(Records drawn from a dataset)
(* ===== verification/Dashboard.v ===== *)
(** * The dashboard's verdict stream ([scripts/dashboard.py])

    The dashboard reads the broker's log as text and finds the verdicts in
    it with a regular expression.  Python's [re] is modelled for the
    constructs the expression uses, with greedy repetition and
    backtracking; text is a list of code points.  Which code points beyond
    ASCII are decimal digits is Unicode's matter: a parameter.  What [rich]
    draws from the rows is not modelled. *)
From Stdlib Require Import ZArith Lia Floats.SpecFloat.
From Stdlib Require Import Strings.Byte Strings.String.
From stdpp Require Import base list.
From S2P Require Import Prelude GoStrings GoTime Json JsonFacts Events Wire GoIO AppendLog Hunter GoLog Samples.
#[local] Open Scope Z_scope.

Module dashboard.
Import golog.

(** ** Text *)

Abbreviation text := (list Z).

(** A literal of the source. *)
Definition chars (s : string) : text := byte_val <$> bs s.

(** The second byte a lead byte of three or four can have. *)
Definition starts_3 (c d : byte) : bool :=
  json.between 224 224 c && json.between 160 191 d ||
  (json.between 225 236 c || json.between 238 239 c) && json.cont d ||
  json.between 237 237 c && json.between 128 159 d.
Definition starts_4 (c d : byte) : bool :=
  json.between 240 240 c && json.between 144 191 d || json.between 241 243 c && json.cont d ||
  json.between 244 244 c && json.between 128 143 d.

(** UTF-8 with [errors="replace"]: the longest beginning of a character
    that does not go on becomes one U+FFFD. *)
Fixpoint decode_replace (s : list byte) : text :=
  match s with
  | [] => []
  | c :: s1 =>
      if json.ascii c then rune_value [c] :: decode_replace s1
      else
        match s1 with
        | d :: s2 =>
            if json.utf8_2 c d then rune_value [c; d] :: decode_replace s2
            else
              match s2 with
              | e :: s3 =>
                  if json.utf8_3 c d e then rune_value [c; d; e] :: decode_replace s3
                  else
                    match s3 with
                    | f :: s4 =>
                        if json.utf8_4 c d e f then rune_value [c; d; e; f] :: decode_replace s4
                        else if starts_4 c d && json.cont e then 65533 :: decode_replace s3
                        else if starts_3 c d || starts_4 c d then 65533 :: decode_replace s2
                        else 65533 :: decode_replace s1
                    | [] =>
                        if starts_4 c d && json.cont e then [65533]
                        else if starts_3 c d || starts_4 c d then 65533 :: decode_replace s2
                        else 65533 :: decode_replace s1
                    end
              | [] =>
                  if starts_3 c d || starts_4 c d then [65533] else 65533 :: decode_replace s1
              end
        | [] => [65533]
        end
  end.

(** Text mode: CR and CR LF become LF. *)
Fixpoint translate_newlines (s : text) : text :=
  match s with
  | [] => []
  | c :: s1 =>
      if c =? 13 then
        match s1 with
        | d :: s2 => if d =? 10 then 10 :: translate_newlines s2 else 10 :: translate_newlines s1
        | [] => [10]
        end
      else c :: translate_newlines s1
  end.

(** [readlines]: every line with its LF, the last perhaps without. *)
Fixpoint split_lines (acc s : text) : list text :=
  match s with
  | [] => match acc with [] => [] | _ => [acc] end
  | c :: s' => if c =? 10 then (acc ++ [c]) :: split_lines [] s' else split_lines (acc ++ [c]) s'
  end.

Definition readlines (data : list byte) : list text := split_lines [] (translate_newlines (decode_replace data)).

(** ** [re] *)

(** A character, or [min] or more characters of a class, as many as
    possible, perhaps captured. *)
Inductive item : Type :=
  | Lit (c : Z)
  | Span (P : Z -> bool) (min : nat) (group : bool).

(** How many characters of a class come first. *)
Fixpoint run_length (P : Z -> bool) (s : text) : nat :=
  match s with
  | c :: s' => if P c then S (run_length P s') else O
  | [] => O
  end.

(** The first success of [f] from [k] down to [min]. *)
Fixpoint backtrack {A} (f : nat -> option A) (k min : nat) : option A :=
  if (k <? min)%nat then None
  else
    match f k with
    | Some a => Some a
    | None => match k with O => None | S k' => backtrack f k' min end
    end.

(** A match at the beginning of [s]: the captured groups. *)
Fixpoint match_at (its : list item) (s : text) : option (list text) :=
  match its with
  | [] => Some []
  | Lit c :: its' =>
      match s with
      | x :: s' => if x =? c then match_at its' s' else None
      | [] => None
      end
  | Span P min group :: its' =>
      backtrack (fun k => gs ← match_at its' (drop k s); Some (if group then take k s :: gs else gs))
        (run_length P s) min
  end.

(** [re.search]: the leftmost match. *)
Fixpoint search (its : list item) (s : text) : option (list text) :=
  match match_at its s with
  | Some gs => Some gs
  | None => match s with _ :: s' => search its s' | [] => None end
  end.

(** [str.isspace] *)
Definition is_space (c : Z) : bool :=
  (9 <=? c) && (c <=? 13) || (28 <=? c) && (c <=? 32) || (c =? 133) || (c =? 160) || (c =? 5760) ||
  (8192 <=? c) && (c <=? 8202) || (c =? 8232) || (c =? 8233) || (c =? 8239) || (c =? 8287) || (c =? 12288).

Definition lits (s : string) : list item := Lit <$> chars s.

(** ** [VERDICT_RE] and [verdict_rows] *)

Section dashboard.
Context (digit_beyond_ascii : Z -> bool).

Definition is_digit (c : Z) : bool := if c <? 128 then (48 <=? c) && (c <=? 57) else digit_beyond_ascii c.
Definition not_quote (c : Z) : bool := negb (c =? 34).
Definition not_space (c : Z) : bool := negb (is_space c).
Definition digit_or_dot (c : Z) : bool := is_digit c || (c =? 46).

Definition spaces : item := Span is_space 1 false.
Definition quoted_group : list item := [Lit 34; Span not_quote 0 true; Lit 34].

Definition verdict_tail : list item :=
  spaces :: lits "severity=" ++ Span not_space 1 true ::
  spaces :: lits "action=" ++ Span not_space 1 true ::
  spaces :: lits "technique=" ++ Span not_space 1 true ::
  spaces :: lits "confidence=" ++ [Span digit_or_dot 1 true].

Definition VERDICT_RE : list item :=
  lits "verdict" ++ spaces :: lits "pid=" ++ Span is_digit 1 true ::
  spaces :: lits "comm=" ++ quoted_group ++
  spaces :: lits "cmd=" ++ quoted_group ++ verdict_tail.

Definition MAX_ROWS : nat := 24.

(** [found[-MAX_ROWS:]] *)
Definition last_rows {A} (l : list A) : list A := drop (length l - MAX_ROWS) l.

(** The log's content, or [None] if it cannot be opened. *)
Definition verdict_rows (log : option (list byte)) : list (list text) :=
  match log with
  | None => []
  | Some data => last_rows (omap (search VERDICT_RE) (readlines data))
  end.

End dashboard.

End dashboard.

Work to be completed:
Where does the word "Import" appear in the records above? Return every line that holds it.

Output:
From Stdlib Require Import ZArith Lia Floats.SpecFloat.
From Stdlib Require Import Strings.Byte Strings.String.
From stdpp Require Import base list.
From S2P Require Import Prelude GoStrings GoTime Json JsonFacts Events Wire GoIO AppendLog Hunter GoLog Samples.
Import golog.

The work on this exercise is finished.